Corporate practice of medicine (CPOM) laws in many states prohibit non-physician entities from owning a medical practice or directly employing physicians. In the context of a med spa acquisition, this means a non-physician buyer cannot simply purchase the entire business as a single entity in CPOM-restricted states like California, Texas, and New York. Instead, the acquisition must be structured using a Management Services Agreement, where the buyer acquires the management company holding all non-clinical assets while a physician-owned professional entity retains ownership of the clinical practice. The MSA governs the economic relationship between the two entities. Buyers should engage a healthcare transactional attorney with CPOM expertise specific to the target state before signing any letter of intent.

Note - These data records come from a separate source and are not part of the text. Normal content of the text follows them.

(* ===== verification/Trim.v ===== *)
(** The zero-trimming routines of [src/library/utils/trim.rs]. *)
From S2P Require Import Prelude Avx.

Definition l_trim256 (data : bytes) : outcome bytes :=
  let len := length data in
  let zero := mm256_set1_epi8 x00 in
  r ← loop (S len)
    (λ i,
      if i + 32 <=? len then
        chunk ← mm256_loadu_si256 data i;
        let cmp := mm256_cmpeq_epi8 chunk zero in
        let mask := mm256_movemask_epi8 cmp in
        if negb (mask =? -1)%Z then
          let tz := trailing_ones mask in
          s ← slice_from data (i + tz);
          Ret (inr (inr s))
        else Ret (inl (i + 32))
      else Ret (inr (inl i)))
    0;
  match r with
  | inr s => Ret s
  | inl i =>
      loop (S len)
        (λ i,
          if i <? len then
            b ← read data i;
            if negb (Byte.eqb b x00) then
              s ← slice_from data i; Ret (inr s)
            else Ret (inl (i + 1))
          else Ret (inr []))
        i
  end.

(** [for j in (0..32).rev() { if *ptr.add(offset + j) != 0 { return .. } }],
    with [k] iterations left. *)
Fixpoint r_trim_chunk (buf : bytes) (offset k : nat) : outcome (option bytes) :=
  match k with
  | 0 => Ret None
  | S j =>
      b ← read buf (offset + j);
      if negb (Byte.eqb b x00) then
        s ← slice buf 0 (offset + j + 1); Ret (Some s)
      else r_trim_chunk buf offset j
  end.

Definition r_trim256 (buf : bytes) : outcome bytes :=
  let len := length buf in
  if len =? 0 then Ret []
  else
    r ← loop (S len)
      (λ i,
        if 32 <=? i then
          let offset := i - 32 in
          chunk ← mm256_loadu_si256 buf offset;
          let cmp := mm256_cmpeq_epi8 chunk mm256_setzero_si256 in
          let mask := mm256_movemask_epi8 cmp in
          if negb (mask =? -1)%Z then
            r ← r_trim_chunk buf offset 32;
            match r with
            | Some s => Ret (inr (inr s))
            | None => Ret (inl (i - 32))
            end
          else Ret (inl (i - 32))
        else Ret (inr (inl i)))
      len;
    match r with
    | inr s => Ret s
    | inl i =>
        loop (S len)
          (λ i,
            if 0 <? i then
              b ← read buf (i - 1);
              if negb (Byte.eqb b x00) then
                s ← slice buf 0 i; Ret (inr s)
              else Ret (inl (i - 1))
            else Ret (inr []))
          i
    end.

(** * Reference definitions *)

Fixpoint trim_left (l : bytes) : bytes :=
  match l with
  | [] => []
  | b :: l' => if Byte.eqb b x00 then trim_left l' else l
  end.

Definition trim_right (l : bytes) : bytes := reverse (trim_left (reverse l)).

(** * Masks of zero bytes *)

Definition zeros (v : bytes) : list bool := (λ b, Byte.eqb b x00) <$> v.

Lemma mask_bits_negb bs :
  N.lxor (mask_bits bs) (N.ones (N.of_nat (length bs))) = mask_bits (negb <$> bs).
Proof.
  induction bs as [|b bs IH]; [done|].
  cbn [length mask_bits fmap list_fmap].
  assert (Ho : N.ones (N.of_nat (S (length bs))) = N.succ_double (N.ones (N.of_nat (length bs)))).
  { rewrite !N.ones_equiv, Nat2N.inj_succ, N.pow_succ_r'.
    assert (2 ^ N.of_nat (length bs) ≠ 0)%N by by apply N.pow_nonzero. lia. }
  rewrite Ho. fold (negb <$> bs). rewrite <- IH.
  destruct b; cbn [negb mask_bits];
    destruct (mask_bits bs), (N.ones (N.of_nat (length bs))); reflexivity.
Qed.

Section zero_mask.
Context (v : bytes).
Hypothesis Hv : length v = 32.
Let mask := mm256_movemask_epi8 (mm256_cmpeq_epi8 v (mm256_set1_epi8 x00)).

Lemma zero_mask_u32 : u32_of_i32 mask = mask_bits (zeros v).
Proof.
  unfold mask. rewrite cmpeq_set1 by done.
  by rewrite movemask_u32 by (rewrite length_fmap; lia).
Qed.

Lemma zero_mask_ones : trailing_ones mask = trailing_zeros (mask_bits (negb <$> zeros v)).
Proof.
  unfold trailing_ones. rewrite zero_mask_u32, <- mask_bits_negb.
  unfold zeros. rewrite length_fmap, Hv. done.
Qed.

Lemma zero_mask_all : (mask =? -1)%Z = bool_decide (first_true (negb <$> zeros v) = None).
Proof.
  assert (Hm : mask = i32_of_u32 (mask_bits (zeros v))).
  { unfold mask. by rewrite cmpeq_set1, movemask_lanes. }
  assert (Hb : (mask_bits (zeros v) < 2 ^ 32)%N).
  { apply mask_bits_u32. unfold zeros. rewrite length_fmap. lia. }
  apply eq_true_iff_eq. rewrite Z.eqb_eq, bool_decide_eq_true, <- mask_bits_0.
  rewrite <- mask_bits_negb, N.lxor_eq_0_iff. unfold zeros at 2.
  rewrite length_fmap, Hv, Hm. change (N.ones (N.of_nat 32)) with (2 ^ 32 - 1)%N.
  unfold i32_of_u32. destruct (N.ltb_spec (mask_bits (zeros v)) (2 ^ 31)); lia.
Qed.
End zero_mask.

(** * Trimming lists *)

Lemma zeros_None v : first_true (negb <$> zeros v) = None ↔ Forall (λ b, b = x00) v.
Proof.
  induction v as [|b v IH]; [by split|]. rewrite list.Forall_cons.
  change (zeros (b :: v)) with (Byte.eqb b x00 :: zeros v). rewrite fmap_cons.
  destruct (Byte.eqb b x00) eqn:Hb; cbn [negb first_true].
  - apply Byte.byte_dec_bl in Hb as ->. rewrite fmap_None, IH. tauto.
  - split; [done|]. by intros [-> _].
Qed.

Lemma trim_left_app v r :
  trim_left (v ++ r) =
  match first_true (negb <$> zeros v) with
  | None => trim_left r
  | Some k => drop k (v ++ r)
  end.
Proof.
  induction v as [|b v IH]; [done|]. cbn. destruct (Byte.eqb b x00); cbn; [|done].
  rewrite IH. fold (zeros v). by destruct (first_true (negb <$> zeros v)).
Qed.

Lemma trim_right_snoc l b :
  trim_right (l ++ [b]) = if Byte.eqb b x00 then trim_right l else l ++ [b].
Proof.
  unfold trim_right. rewrite reverse_snoc. cbn [trim_left]. destruct (Byte.eqb b x00); [done|].
  by rewrite reverse_cons, reverse_involutive.
Qed.

Lemma trim_right_zeros l v : Forall (λ b, b = x00) v → trim_right (l ++ v) = trim_right l.
Proof.
  intros Hv. unfold trim_right. rewrite reverse_app, trim_left_app.
  by rewrite (proj2 (zeros_None (reverse v))) by by apply Forall_reverse.
Qed.

Lemma take_add_window {A} (l : list A) i n : take (i + n) l = take i l ++ take n (drop i l).
Proof. by rewrite take_take_drop. Qed.

Lemma drop_window {A} (l : list A) i n : drop i l = take n (drop i l) ++ drop (i + n) l.
Proof. rewrite <- (take_drop n (drop i l)) at 1. by rewrite drop_drop. Qed.

Lemma slice_from_Ret {A} (l : list A) a : a ≤ length l → slice_from l a = Ret (drop a l).
Proof. intros H. unfold slice_from. by rewrite decide_True. Qed.

Lemma slice_0_Ret {A} (l : list A) b : b ≤ length l → slice l 0 b = Ret (take b l).
Proof. intros H. unfold slice. rewrite decide_True by lia. by rewrite Nat.sub_0_r. Qed.

(** * Correctness *)

Section l_trim.
Context (data : bytes).

(** Everything before [i] is zero. *)
Let inv (i : nat) : Prop := i ≤ length data ∧ trim_left (drop i data) = trim_left data.

Lemma l_trim_chunk i :
  inv i → i + 32 ≤ length data →
  let mask := mm256_movemask_epi8
    (mm256_cmpeq_epi8 (take 32 (drop i data)) (mm256_set1_epi8 x00)) in
  if (mask =? -1)%Z then inv (i + 32)
  else slice_from data (i + trailing_ones mask) = Ret (trim_left data).
Proof.
  intros [Hi Ht] Hle. cbv zeta. set (v := take 32 (drop i data)).
  assert (Hv : length v = 32) by by apply length_window.
  rewrite zero_mask_all by done.
  rewrite (drop_window data i 32), trim_left_app in Ht. fold v in Ht.
  destruct (first_true (negb <$> zeros v)) as [k|] eqn:Hk.
  - rewrite bool_decide_eq_false_2 by done. rewrite zero_mask_ones by done.
    rewrite (trailing_zeros_mask _ k Hk).
    apply first_true_lt in Hk. unfold zeros in Hk. rewrite !length_fmap in Hk.
    rewrite slice_from_Ret by lia. rewrite <- Ht. unfold v.
    by rewrite <- drop_window, drop_drop.
  - rewrite bool_decide_eq_true_2 by done. split; [lia|done].
Qed.

Lemma l_trim256_spec : l_trim256 data = Ret (trim_left data).
Proof.
  unfold l_trim256. cbv zeta.
  edestruct (loop_rule inv (λ r, match r with inr s => s = trim_left data | inl i => inv i end)
    (λ i, length data - i)) as (r & -> & Hr); [|by split; [lia|rewrite drop_0]|lia|].
  { intros i Hi. cbv beta. destruct (Nat.leb_spec (i + 32) (length data)) as [Hle|Hgt].
    - rewrite loadu_Ret by done. run. assert (Hc := l_trim_chunk i Hi Hle). cbv zeta in Hc.
      revert Hc. destruct (_ =? -1)%Z; cbn [negb]; intros Hc.
      + left. eexists. split; [done|]. split; [done|lia].
      + right. rewrite Hc. run. by eexists.
    - right. eexists. split; [done|]. done. }
  run. destruct r as [i|s]; [|by subst].
  edestruct (loop_rule inv (λ s, s = trim_left data) (λ i, length data - i))
    as (s & -> & ->); [|done|lia|done].
  clear i Hr. intros i [Hi Ht]. cbv beta. destruct (Nat.ltb_spec i (length data)) as [Hlt|Hge].
  - destruct (lookup_lt_is_Some_2 data i Hlt) as [b Hb].
    unfold read. rewrite Hb. run.
    rewrite (drop_S _ b) in Ht by done. cbn [trim_left] in Ht.
    destruct (Byte.eqb b x00); cbn [negb].
    + left. eexists. split; [done|]. unfold inv. rewrite Nat.add_1_r. split; [split; [lia|done]|lia].
    + right. rewrite slice_from_Ret by done. run. eexists. split; [done|].
      rewrite <- Ht. by apply drop_S.
  - right. eexists. split; [done|]. rewrite <- Ht. by rewrite drop_ge.
Qed.

(** C34: [l_trim256] reads only inside its argument, terminates, and returns
    the argument without its leading zero bytes. *)
Theorem l_trim256_correct : l_trim256 data = Ret (trim_left data).
Proof. apply l_trim256_spec. Qed.
End l_trim.

Section r_trim.
Context (buf : bytes).

(** Everything from [i] on is zero. *)
Let inv (i : nat) : Prop := i ≤ length buf ∧ trim_right (take i buf) = trim_right buf.

Lemma take_pred i b : buf !! i = Some b → take (i + 1) buf = take i buf ++ [b].
Proof. intros Hb. rewrite Nat.add_1_r. by apply take_S_r. Qed.

Lemma r_trim_chunk_spec offset k :
  offset + k ≤ length buf →
  ∃ r, r_trim_chunk buf offset k = Ret r ∧
    trim_right (take (offset + k) buf) = default (trim_right (take offset buf)) r.
Proof.
  induction k as [|k IH]; intros Hk.
  - exists None. by rewrite Nat.add_0_r.
  - cbn [r_trim_chunk]. destruct (lookup_lt_is_Some_2 buf (offset + k)) as [b Hb]; [lia|].
    unfold read. rewrite Hb. run.
    replace (offset + S k) with (offset + k + 1) by lia.
    rewrite (take_pred _ b), trim_right_snoc by done.
    destruct (Byte.eqb b x00); cbn [negb]; [apply IH; lia|].
    rewrite slice_0_Ret by lia. run. eexists. split; [done|]. cbn.
    by rewrite (take_pred _ b).
Qed.

(** [r_trim256] reads only inside its argument, terminates, and returns
    the argument without its trailing zero bytes. *)
Theorem r_trim256_correct : r_trim256 buf = Ret (trim_right buf).
Proof.
  unfold r_trim256. cbv zeta. destruct (Nat.eqb_spec (length buf) 0) as [H0|Hnz].
  { by apply nil_length_inv in H0 as ->. }
  edestruct (loop_rule inv (λ r, match r with inr s => s = trim_right buf | inl i => inv i end) id)
    as (r & -> & Hr); [|split; [done|by rewrite firstn_all]|cbn; lia|].
  { intros i [Hi Ht]. cbv beta. destruct (Nat.leb_spec 32 i) as [Hle|Hgt].
    2: { right. eexists. split; [done|]. done. }
    rewrite loadu_Ret by lia. run. rewrite zero_mask_all by (apply length_window; lia).
    case_bool_decide as Hz; cbn [negb].
    - left. eexists. split; [done|]. split; [|cbn; lia]. split; [lia|]. rewrite <- Ht.
      replace i with (i - 32 + 32) at 2 by lia. rewrite take_add_window.
      symmetry. by apply trim_right_zeros, zeros_None.
    - destruct (r_trim_chunk_spec (i - 32) 32) as (r & -> & Hr); [lia|]. run.
      replace (i - 32 + 32) with i in Hr by lia. rewrite Ht in Hr.
      destruct r as [s|]; cbn in Hr.
      + right. eexists. split; [done|]. done.
      + left. eexists. split; [done|]. split; [split; [lia|done]|cbn; lia]. }
  run. destruct r as [i|s]; [|by subst].
  edestruct (loop_rule inv (λ s, s = trim_right buf) id)
    as (s & -> & ->); [|done|destruct Hr; cbn; lia|done].
  clear i Hr. intros i [Hi Ht]. cbv beta. destruct (Nat.ltb_spec 0 i) as [Hlt|Hge].
  - destruct (lookup_lt_is_Some_2 buf (i - 1)) as [b Hb]; [lia|].
    unfold read. rewrite Hb. run. replace i with (i - 1 + 1) in Ht by lia.
    rewrite (take_pred _ b), trim_right_snoc in Ht by done.
    destruct (Byte.eqb b x00); cbn [negb].
    + left. eexists. split; [done|]. split; [split; [lia|done]|cbn; lia].
    + right. rewrite slice_0_Ret by done. run. eexists. split; [done|].
      rewrite <- Ht. replace i with (i - 1 + 1) at 1 by lia. by apply take_pred.
  - right. eexists. split; [done|]. rewrite <- Ht. by replace i with 0 by lia.
Qed.
End r_trim.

A well-structured med spa earnout typically runs 12–24 months and is tied to EBITDA performance, with targets set 5–15% above the trailing 12-month EBITDA at time of close. The earnout should represent no more than 10–20% of total enterprise value, as larger earnout percentages create friction and incentive misalignment. Critically, both parties must agree in writing on exactly how EBITDA will be calculated — including which corporate overhead allocations, management fees, and one-time expenses are excluded. Earnouts work best when the seller is staying on in an active operational or clinical role; they are difficult to enforce fairly when the seller has fully exited the business.

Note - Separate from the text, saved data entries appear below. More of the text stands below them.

(* ===== verification/Config.v ===== *)
(** The compile-time constants of [src/library/server.rs] and
    [src/library/server_internals.rs]. *)
From S2P Require Import Prelude.

Definition BUFFER_SIZE : nat := Z.to_nat 7168.
Definition BUFFERS_COUNT : nat := Z.to_nat 1024.
Definition DATA_LAKE_SIZE : nat := Z.to_nat 21504.
Definition DEFAULT_URING_SIZE : nat := Z.to_nat 4096.
Definition DEFAULT_ACCEPT_MULTIPLICATOR : nat := 16.
Definition DEFAULT_SQPOLL_IDLE : nat := Z.to_nat 5000.

Definition BUF_GROUP : N := 42.
Definition REQ_RESP_OFFSET : N := (2 ^ 64 - 1) / 2.
Definition BUFFER_REGISTER_CODE : N := 0xFAB.
Definition INIT_REQUEST : N := 0xCCA.
Definition POLL_EVENT : N := 0xAAA.
Definition CODE_ACCEPT : N := 0xA.

#[global] Opaque BUFFER_SIZE BUFFERS_COUNT DATA_LAKE_SIZE.

Lemma BUFFER_SIZE_Z : Z.of_nat BUFFER_SIZE = 7168%Z.
Proof. reflexivity. Qed.
Lemma BUFFERS_COUNT_Z : Z.of_nat BUFFERS_COUNT = 1024%Z.
Proof. reflexivity. Qed.
Lemma DATA_LAKE_SIZE_Z : Z.of_nat DATA_LAKE_SIZE = 21504%Z.
Proof. reflexivity. Qed.

(** [lia] knowing the values of the constants. *)
Ltac const_lia :=
  pose proof BUFFER_SIZE_Z; pose proof BUFFERS_COUNT_Z; pose proof DATA_LAKE_SIZE_Z; lia.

Deferred revenue from pre-sold treatment packages and membership obligations is one of the most commonly mishandled items in med spa deals. These liabilities represent services the buyer will be obligated to deliver post-close without receiving payment, since the cash was already collected by the seller. The standard approach is to obtain a full schedule of outstanding package balances and membership obligations during due diligence, then credit the exact amount of that liability against the purchase price at close — dollar for dollar. Some deals structure this as a post-close working capital adjustment. Sellers should not expect to keep all pre-sold package revenue if those services have not yet been rendered, and buyers should insist on an independent audit of the deferred revenue balance before closing.

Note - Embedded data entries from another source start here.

(* ===== verification/Shift.v ===== *)
(** The buffer shifts of [src/library/utils/shift.rs]. *)
From S2P Require Import Prelude Avx Config.

(** [for i in (0..len).rev()], with [k] iterations left. *)
Fixpoint shift_safe_loop (len k : nat) (buf : bytes) : outcome bytes :=
  match k with
  | 0 => Ret buf
  | S i =>
      b ← read buf i;
      buf ← write buf (length buf - len + i) b;
      buf ← write buf i x00;
      shift_safe_loop len i buf
  end.

Definition shift_safe (buf : bytes) (len : nat) : outcome bytes :=
  shift_safe_loop len len buf.

Definition shift_ub (oc : bool) (buf : bytes) (len : nat) : outcome bytes :=
  if decide (len ≤ BUFFER_SIZE) then
    let dst_vec := replicate BUFFER_SIZE x00 in
    let dst := BUFFER_SIZE - len in
    '(i, dst_vec) ← while (S len)
      (λ '(i, _), i + 32 <=? len)
      (λ '(i, dst_vec),
        chunk ← mm256_loadu_si256 buf i;
        dst_vec ← mm256_storeu_si256 dst_vec (dst + i) chunk;
        Ret (i + 32, dst_vec))
      (0, dst_vec);
    '(_, dst_vec) ← while (S len)
      (λ '(i, _), i <? len)
      (λ '(i, dst_vec),
        b ← read buf i;
        dst_vec ← write dst_vec (dst + i) b;
        Ret (i + 1, dst_vec))
      (i, dst_vec);
    Ret dst_vec
  else if oc then Panic else UB.

(** [slice::copy_within(a..b, dst)] *)
Definition copy_within (buf : bytes) (a b dst : nat) : outcome bytes :=
  if decide (a ≤ b ∧ b ≤ length buf ∧ dst ≤ length buf - (b - a)) then
    Ret (take dst buf ++ take (b - a) (drop a buf) ++ drop (dst + (b - a)) buf)
  else Panic.
(** [buf[..n].fill(b)] *)
Definition fill_prefix (buf : bytes) (n : nat) (b : byte) : outcome bytes :=
  if decide (n ≤ length buf) then Ret (replicate n b ++ drop n buf) else Panic.

Definition shift_ub_inplace (buf : bytes) (len : nat) : outcome bytes :=
  let dst_offset := length buf - len in
  buf ← copy_within buf 0 len dst_offset;
  fill_prefix buf dst_offset x00.

(** * Correctness *)

(** The first [len] bytes moved to the end of [n] cells, zeros before them. *)
Definition shifted (n : nat) (buf : bytes) (len : nat) : bytes :=
  replicate (n - len) x00 ++ take len buf.

Lemma shift_ub_inplace_spec buf len :
  shift_ub_inplace buf len =
    if decide (len ≤ length buf) then Ret (shifted (length buf) buf len) else Panic.
Proof.
  unfold shift_ub_inplace, copy_within. case_decide as H1; case_decide as H2; try lia; [|done].
  run. unfold fill_prefix. rewrite !length_app, !length_take, !length_drop.
  rewrite decide_True by lia. f_equal. unfold shifted. f_equal.
  rewrite Nat.sub_0_r, drop_0, drop_app_length' by (rewrite length_take; lia).
  rewrite drop_ge, app_nil_r by lia. done.
Qed.

(** The in-place shift moves the first [len] bytes to the end of the buffer
    and zeroes everything before them; it panics when [len] exceeds the buffer. *)
Theorem shift_ub_inplace_correct buf len :
  shift_ub_inplace buf len =
    if decide (len ≤ length buf) then Ret (shifted (length buf) buf len) else Panic.
Proof. apply shift_ub_inplace_spec. Qed.

Section shift_ub.
Context (oc : bool) (buf : bytes) (len : nat).
Hypothesis Hbs : len ≤ BUFFER_SIZE.
Hypothesis Hlen : len ≤ length buf.

(** The destination after [i] bytes were copied. *)
Definition copied (i : nat) : bytes :=
  replicate (BUFFER_SIZE - len) x00 ++ take i buf ++ replicate (len - i) x00.

Let inv (st : nat * bytes) : Prop := st.1 ≤ len ∧ st.2 = copied st.1.

Lemma length_copied i : i ≤ len → length (copied i) = BUFFER_SIZE.
Proof. intros Hi. unfold copied. rewrite !length_app, !length_replicate, length_take. lia. Qed.

(** Overwriting the next [n] bytes of the destination. *)
Lemma copied_next i n :
  i + n ≤ len →
  take (BUFFER_SIZE - len + i) (copied i) ++ take n (drop i buf) ++
    drop (BUFFER_SIZE - len + i + n) (copied i) = copied (i + n).
Proof.
  intros Hi. unfold copied.
  rewrite take_app_add' by by rewrite length_replicate.
  rewrite take_app_length' by (rewrite length_take; lia).
  rewrite <- Nat.add_assoc, drop_app_add' by by rewrite length_replicate.
  rewrite drop_app_add' by (rewrite length_take; lia).
  rewrite drop_replicate, <- !app_assoc, (app_assoc (take i buf)), take_take_drop.
  do 3 f_equal. lia.
Qed.

Lemma write_app l i (b : byte) :
  i < length l → write l i b = Ret (take i l ++ [b] ++ drop (i + 1) l).
Proof.
  intros Hi. unfold write. rewrite decide_True by done. f_equal.
  rewrite Nat.add_1_r. by apply insert_take_drop.
Qed.

(** C35: the AVX2 shift into a fresh buffer is memory safe and equals the
    specification of the in-place shift of a [BUFFER_SIZE] buffer. *)
Theorem shift_ub_correct : shift_ub oc buf len = Ret (shifted BUFFER_SIZE buf len).
Proof.
  unfold shift_ub. rewrite decide_True by done. cbv zeta.
  edestruct (while_rule inv (λ st, len - st.1)) as (st1 & -> & [Hi1 Hd1] & _).
  { intros [i d] [Hi Hd] Hc. cbn in Hi, Hd. apply Nat.leb_le in Hc. subst d.
    rewrite loadu_Ret by lia. run. rewrite storeu_Ret by (rewrite length_copied; lia). run.
    eexists. split; [done|]. split; [split|]; cbn [fst snd]; [lia| |lia].
    by apply copied_next. }
  { split; [cbn; lia|]. cbn. unfold copied. rewrite take_0, Nat.sub_0_r. cbn [app].
    rewrite <- replicate_add. f_equal. lia. }
  { cbn. lia. }
  destruct st1 as [i1 d1]. cbn in Hi1, Hd1. subst d1. run.
  edestruct (while_rule inv (λ st, len - st.1)) as (st2 & -> & [Hi2 Hd2] & Hc2); [|by split|cbn; lia|].
  { intros [i d] [Hi Hd] Hc. cbn in Hi, Hd. apply Nat.ltb_lt in Hc. subst d.
    destruct (lookup_lt_is_Some_2 buf i) as [b Hb]; [lia|].
    unfold read. rewrite Hb. run. rewrite write_app by (rewrite length_copied; lia). run.
    eexists. split; [done|]. split; [split|]; cbn [fst snd]; [lia| |lia].
    rewrite <- (copied_next i 1) by lia. by rewrite (drop_S buf b). }
  destruct st2 as [i2 d2]. cbn in Hi2, Hd2. subst d2. run. apply Nat.ltb_ge in Hc2.
  unfold copied, shifted. replace i2 with len by lia. by rewrite Nat.sub_diag, app_nil_r.
Qed.
End shift_ub.

(** * The scalar shift *)

Section shift_safe.
Context (o : bytes) (len : nat).
Hypothesis Hlen : len ≤ length o.
Let d := length o - len.

(** Cell [p] when the bytes [k .. len-1] have been moved, for a shift by
    [d > 0]: moved bytes, then zeroed sources, then untouched cells. *)
Definition safe_cell (k p : nat) : option byte :=
  if decide (p < k) then o !! p
  else if decide (d + k ≤ p) then o !! (p - d)
  else if decide (p < len) then Some x00
  else o !! p.

Definition safe_state (k : nat) (buf : bytes) : Prop :=
  length buf = length o ∧ ∀ p, p < length o → buf !! p = safe_cell k p.

Lemma safe_state_init : 0 < d → safe_state len o.
Proof.
  intros Hd. split; [done|]. intros p Hp. unfold safe_cell.
  repeat case_decide; try done; lia.
Qed.

Lemma safe_state_step i b buf :
  0 < d → i < len → safe_state (S i) buf → o !! i = Some b →
  safe_state i (<[i:=x00]> (<[d + i:=b]> buf)).
Proof.
  intros Hd Hi [Hl Hs] Hb. split; [by rewrite !length_insert|]. intros p Hp.
  rewrite !list_lookup_insert, length_insert. unfold safe_cell.
  repeat (case_decide; destruct_and?; subst; try lia; try done).
  all: try (rewrite Hs by done; unfold safe_cell; repeat (case_decide; try lia); done).
  by replace (d + i - d) with i by lia.
Qed.

Lemma shift_safe_loop_spec k buf :
  0 < d → k ≤ len → safe_state k buf →
  ∃ buf', shift_safe_loop len k buf = Ret buf' ∧ safe_state 0 buf'.
Proof.
  intros Hd. revert buf. induction k as [|i IH]; intros buf Hk Hs; [by eexists|].
  cbn [shift_safe_loop]. destruct (lookup_lt_is_Some_2 o i) as [b Hb]; [lia|].
  destruct Hs as [Hl Hc] eqn:Hs'. clear Hs'.
  unfold read. rewrite Hc by lia. unfold safe_cell at 1.
  rewrite decide_True, Hb by lia. run. unfold write. rewrite Hl. fold d.
  rewrite decide_True by lia. run. rewrite length_insert, decide_True by lia. run.
  apply IH; [lia|]. by apply safe_state_step.
Qed.

(** The final buffer of the scalar shift. *)
Definition safe_result : bytes :=
  replicate (d `min` len) x00 ++ drop (d `min` len) (take d o) ++ take len o.

Lemma safe_state_result buf : safe_state 0 buf → buf = safe_result.
Proof.
  intros [Hl Hs]. unfold safe_result. apply list_eq_same_length with (length o); [|done|].
  { rewrite !length_app, length_replicate, length_drop, !length_take. lia. }
  intros p x y Hp Hx Hy. rewrite Hs in Hx by done. unfold safe_cell in Hx.
  rewrite decide_False in Hx by lia. rewrite Nat.add_0_r in Hx.
  destruct (decide (d ≤ p)).
  - rewrite !lookup_app_r in Hy; rewrite ?length_app, ?length_replicate, ?length_drop, ?length_take; try lia.
    rewrite !length_drop, length_take, length_replicate in Hy.
    rewrite lookup_take_lt in Hy by lia. 
    replace (p - d `min` len - (d `min` length o - d `min` len)) with (p - d) in Hy by lia.
    congruence.
  - case_decide.
    + rewrite lookup_app_l, lookup_replicate_2 in Hy by (rewrite ?length_replicate; lia). congruence.
    + rewrite lookup_app_r, length_replicate in Hy by (rewrite length_replicate; lia).
      rewrite lookup_app_l, lookup_drop, lookup_take_lt in Hy
        by (rewrite ?length_drop, ?length_take; lia).
      replace (d `min` len + (p - d `min` len)) with p in Hy by lia. congruence.
Qed.

(** The scalar shift, for a packet shorter than the buffer, is memory
    safe and moves the first [len] bytes to the end; it zeroes only the bytes it
    moved, so the two shifts agree exactly when the packet covers at least half
    of the buffer or the gap was already zero. *)
Theorem shift_safe_correct : len < length o → shift_safe o len = Ret safe_result.
Proof.
  intros H. unfold shift_safe.
  destruct (shift_safe_loop_spec len o) as (buf & -> & Hb); [lia|done|apply safe_state_init; lia|].
  by rewrite (safe_state_result buf).
Qed.
End shift_safe.

(** On a full buffer the destination of each byte is its source, which is then
    cleared. *)
Lemma shift_safe_loop_full len k buf :
  length buf = len → k ≤ len →
  shift_safe_loop len k buf = Ret (replicate k x00 ++ drop k buf).
Proof.
  revert buf. induction k as [|i IH]; intros buf Hl Hk; [by rewrite drop_0|].
  cbn [shift_safe_loop]. destruct (lookup_lt_is_Some_2 buf i) as [b Hb]; [lia|].
  unfold read, write. rewrite Hb. run. rewrite Hl, Nat.sub_diag. cbn [Nat.add].
  rewrite decide_True by lia. run. rewrite length_insert, decide_True by lia. run.
  rewrite list_insert_insert_eq, IH by (rewrite ?length_insert; lia).
  rewrite (drop_S _ x00) by (apply list_lookup_insert_eq; lia).
  rewrite drop_insert_lt by lia. by rewrite replicate_S_end, <- app_assoc.
Qed.

(** A packet that fills the buffer is erased by the scalar shift, while the
    in-place shift keeps it. *)
Theorem shift_safe_full_erases buf :
  shift_safe buf (length buf) = Ret (replicate (length buf) x00) ∧
  shift_ub_inplace buf (length buf) = Ret buf.
Proof.
  split.
  - unfold shift_safe. rewrite shift_safe_loop_full by done. by rewrite drop_all, app_nil_r.
  - rewrite shift_ub_inplace_spec, decide_True by done. unfold shifted.
    by rewrite Nat.sub_diag, firstn_all.
Qed.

Med spa valuations in the lower middle market typically range from 3.5x to 6x EBITDA, depending on business quality, revenue predictability, and deal structure. A single-location spa where the owner is the primary injector and has no membership program will trade toward the lower end of that range — often 3.5x to 4x — due to transition risk and lack of recurring revenue. A multi-provider spa with 300+ active members, the owner not injecting, clean compliance history, and a prime location in a high-income market will command 5x to 6x. PE platform acquisitions for strong businesses can occasionally exceed 6x when strategic value — such as an anchor location in a new geography — is factored in. Multiple compression is real when provider dependency, deferred revenue liabilities, or compliance issues are discovered during diligence.
A Management Services Agreement is a contract between the business management company and the physician-owned medical entity that defines the terms under which the management company provides administrative, operational, and financial services to the practice in exchange for a management fee. In CPOM-compliant med spa acquisitions, the MSA is the legal mechanism that allows a non-physician buyer to capture the economics of the business without technically owning the medical practice. The MSA governs fee structures, decision-making authority, term and termination rights, and the scope of services. A poorly drafted MSA creates significant post-close risk — including disputes over fee calculations, loss of operational control, and regulatory exposure. Buyers should budget $15,000–$30,000 for experienced healthcare transaction counsel to draft or review the MSA as part of the deal.